Posts Tagged: synthetic lighting

An experiment in synthetic lighting.

While random-surfing through various comp-sci sites looking for something vaguely photography or graphics focused that would also satisfy the programmer in me, I came across a series of articles from the 90s about synthetic lighting.   The premise is that you separate out each light source in a scene, including a shot of ONLY ambient light in order to allow you to do neat things with the lighting in post.   Reconstructing lighting in a physical scene within a digital scene, alterations of light levels, colors, intensities, etc…  even creating ‘negative’ lights that subtract light from a scene.    All of this is the bread-n-butter for 3D artists, mainly because their  entire world is synthetic.   However, for photographers it’s a bit more complicated.
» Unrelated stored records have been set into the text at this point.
(* ===== verification/BsScrollSpy.v ===== *)
(** Bootstrap's [ScrollSpy]: the links of a navigation follow the section of a page that is in view. *)
From Stdlib Require Import Ascii QArith Lia.
From S2P Require Import Prelude BsCore BsDom BsConfig BsSanitizer BsTemplate.

Local Open Scope nat_scope.

Module ScrollSpy.

Definition NAME : string := "scrollspy".
Definition SELECTOR_TARGET_LINKS : string := "[href]".
Definition SELECTOR_ACTIVE_LINKS : string := SELECTOR_TARGET_LINKS +:+ ".active".
Definition SELECTOR_NAV_LIST_GROUP : string := ".nav, .list-group".
Definition SELECTOR_LINK_ITEMS : string := ".nav-link, .nav-item > .nav-link, .list-group-item".
Definition SELECTOR_DROPDOWN : string := ".dropdown".
Definition SELECTOR_DROPDOWN_TOGGLE : string := ".dropdown-toggle".

Definition Default : obj value :=
  [("offset", VNull); ("rootMargin", VStr "0px 0px -25%"); ("smoothScroll", VBool false); ("target", VNull);
   ("threshold", VArr [VNum (1 # 10); VNum (1 # 2); VNum 1])].

Definition DefaultType : obj string :=
  [("offset", "(number|null)"); ("rootMargin", "string"); ("smoothScroll", "boolean"); ("target", "element");
   ("threshold", "array")].

(** [_activeTarget]: a link, [null], or [undefined] after a section without a link. *)
Inductive active := Null | Undefined | Link (e : nat).

#[export] Instance active_eq_dec : EqDecision active.
Proof. solve_decision. Defined.

(** What the browser tells the observer of a section. *)
Record entry := Entry { en_target : nat; en_isIntersecting : bool }.

Record observer := Observer { ob_root : option nat; ob_threshold : value; ob_rootMargin : value; ob_observed : list nat }.

(** The spy on one element, with the page. *)
Record state := State {
  sp_page : gmap nat node;
  sp_disposed : bool;                    (** the fields of the instance are [null] *)
  _config : obj value;
  _targetLinks : obj nat;
  _observableSections : option (obj nat);   (** [None] is [null] *)
  _rootElement : option nat;
  _activeTarget : active;
  _observer : option observer;
  visibleEntryTop : Z;
  parentScrollTop : Z;
  sp_listener : bool;                    (** the click listener on the target *)
  sp_scrolls : list (option nat * Z);    (** smooth scrolls, of the window or an element *)
  sp_log : list nat                      (** the links of the [activate] events *)
}.

Definition set_page (d : gmap nat node) (s : state) : state :=
  State d (sp_disposed s) (_config s) (_targetLinks s) (_observableSections s) (_rootElement s) (_activeTarget s) (_observer s)
    (visibleEntryTop s) (parentScrollTop s) (sp_listener s) (sp_scrolls s) (sp_log s).
Definition set_maps (links sections : obj nat) (s : state) : state :=
  State (sp_page s) (sp_disposed s) (_config s) links (Some sections) (_rootElement s) (_activeTarget s) (_observer s)
    (visibleEntryTop s) (parentScrollTop s) (sp_listener s) (sp_scrolls s) (sp_log s).
Definition set_active (a : active) (s : state) : state :=
  State (sp_page s) (sp_disposed s) (_config s) (_targetLinks s) (_observableSections s) (_rootElement s) a (_observer s)
    (visibleEntryTop s) (parentScrollTop s) (sp_listener s) (sp_scrolls s) (sp_log s).
Definition set_observer (o : option observer) (s : state) : state :=
  State (sp_page s) (sp_disposed s) (_config s) (_targetLinks s) (_observableSections s) (_rootElement s) (_activeTarget s) o
    (visibleEntryTop s) (parentScrollTop s) (sp_listener s) (sp_scrolls s) (sp_log s).
Definition set_tops (visible parent : Z) (s : state) : state :=
  State (sp_page s) (sp_disposed s) (_config s) (_targetLinks s) (_observableSections s) (_rootElement s) (_activeTarget s) (_observer s)
    visible parent (sp_listener s) (sp_scrolls s) (sp_log s).
Definition set_listener (b : bool) (s : state) : state :=
  State (sp_page s) (sp_disposed s) (_config s) (_targetLinks s) (_observableSections s) (_rootElement s) (_activeTarget s) (_observer s)
    (visibleEntryTop s) (parentScrollTop s) b (sp_scrolls s) (sp_log s).
Definition log_scroll (r : option nat) (z : Z) (s : state) : state :=
  State (sp_page s) (sp_disposed s) (_config s) (_targetLinks s) (_observableSections s) (_rootElement s) (_activeTarget s) (_observer s)
    (visibleEntryTop s) (parentScrollTop s) (sp_listener s) (sp_scrolls s ++ [(r, z)]) (sp_log s).
Definition log_activate (e : nat) (s : state) : state :=
  State (sp_page s) (sp_disposed s) (_config s) (_targetLinks s) (_observableSections s) (_rootElement s) (_activeTarget s) (_observer s)
    (visibleEntryTop s) (parentScrollTop s) (sp_listener s) (sp_scrolls s) (sp_log s ++ [e]).

Section spy.
Context `{B : Browser} `{C : Caller}.
Variable parseJson : string -> option value.
Variables root bodyElement element : nat.
Variable hash : gmap nat node -> nat -> option string.   (** the property [hash], [None] where there is none *)
Variable decodeURI : string -> option string.            (** [None]: it throws *)
Variable isSelector : string -> bool.                    (** [querySelector] throws at other strings *)
Variable overflowY : gmap nat node -> nat -> string.     (** the computed style *)
Implicit Types (d : gmap nat node) (s : state) (e t : nat).

Definition option_of s (k : string) : value := default VUndefined (oget k (_config s)).
Definition sections s : obj nat := default [] (_observableSections s).
Definition target s : nat := match option_of s "target" with VElement e => e | _ => bodyElement end.

Definition _configAfterMerge d (config : obj value) : obj value :=
  let config := oset "target" (VElement (default bodyElement (getElement root d (default VUndefined (oget "target" config))))) config in
  let config := match oget "offset" config with
                | Some v => if value_truthy v then oset "rootMargin" (VStr (toText v +:+ "px 0px -30%")) config else config
                | None => config
                end in
  match oget "threshold" config with
  | Some (VStr t) => oset "threshold" (VArr (map parseFloatValue (split_char "," t))) config
  | _ => config
  end.

(** *** The sections and their links *)

Definition addTarget (anchor : nat) s : outcome state :=
  let h := default "" (hash (sp_page s) anchor) in
  if negb (str_truthy h) || isDisabled (sp_page s) (Some anchor) then (s, None)
  else
    match decodeURI h with
    | None => (s, Some (JsError "URIError"))
    | Some decoded =>
        if negb (isSelector decoded) then (s, Some (DOMException "SyntaxError"))
        else
          match findOne (sp_page s) decoded element with
          | Some section =>
              if isVisible (sp_page s) (Some section)
              then (set_maps (oset decoded anchor (_targetLinks s)) (oset h section (sections s)) s, None)
              else (s, None)
          | None => (s, None)
          end
    end.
After reading several papers and blog posts about it, I decided to try my hand at a simple demonstration of the technique.   What I did was take a static object and shoot three shots of it.   One ambient, one with a strobe on the left, and one with a strobe on the right.   Then, using some photoshop magic, created an interesting synthetic lighting setup that let me do somethign I could only have done with gels and a lot more fiddling with light levels.

Rather than talk about, let’s get down to the fun.  Get your camera out, take an ambient shot and a shot with each of two lights individually lighting the same object.  LOCK DOWN the camera, lights and object.  You’ll be compositing all three shots together a couple of times during all of this.  Everything has to line up perfectly.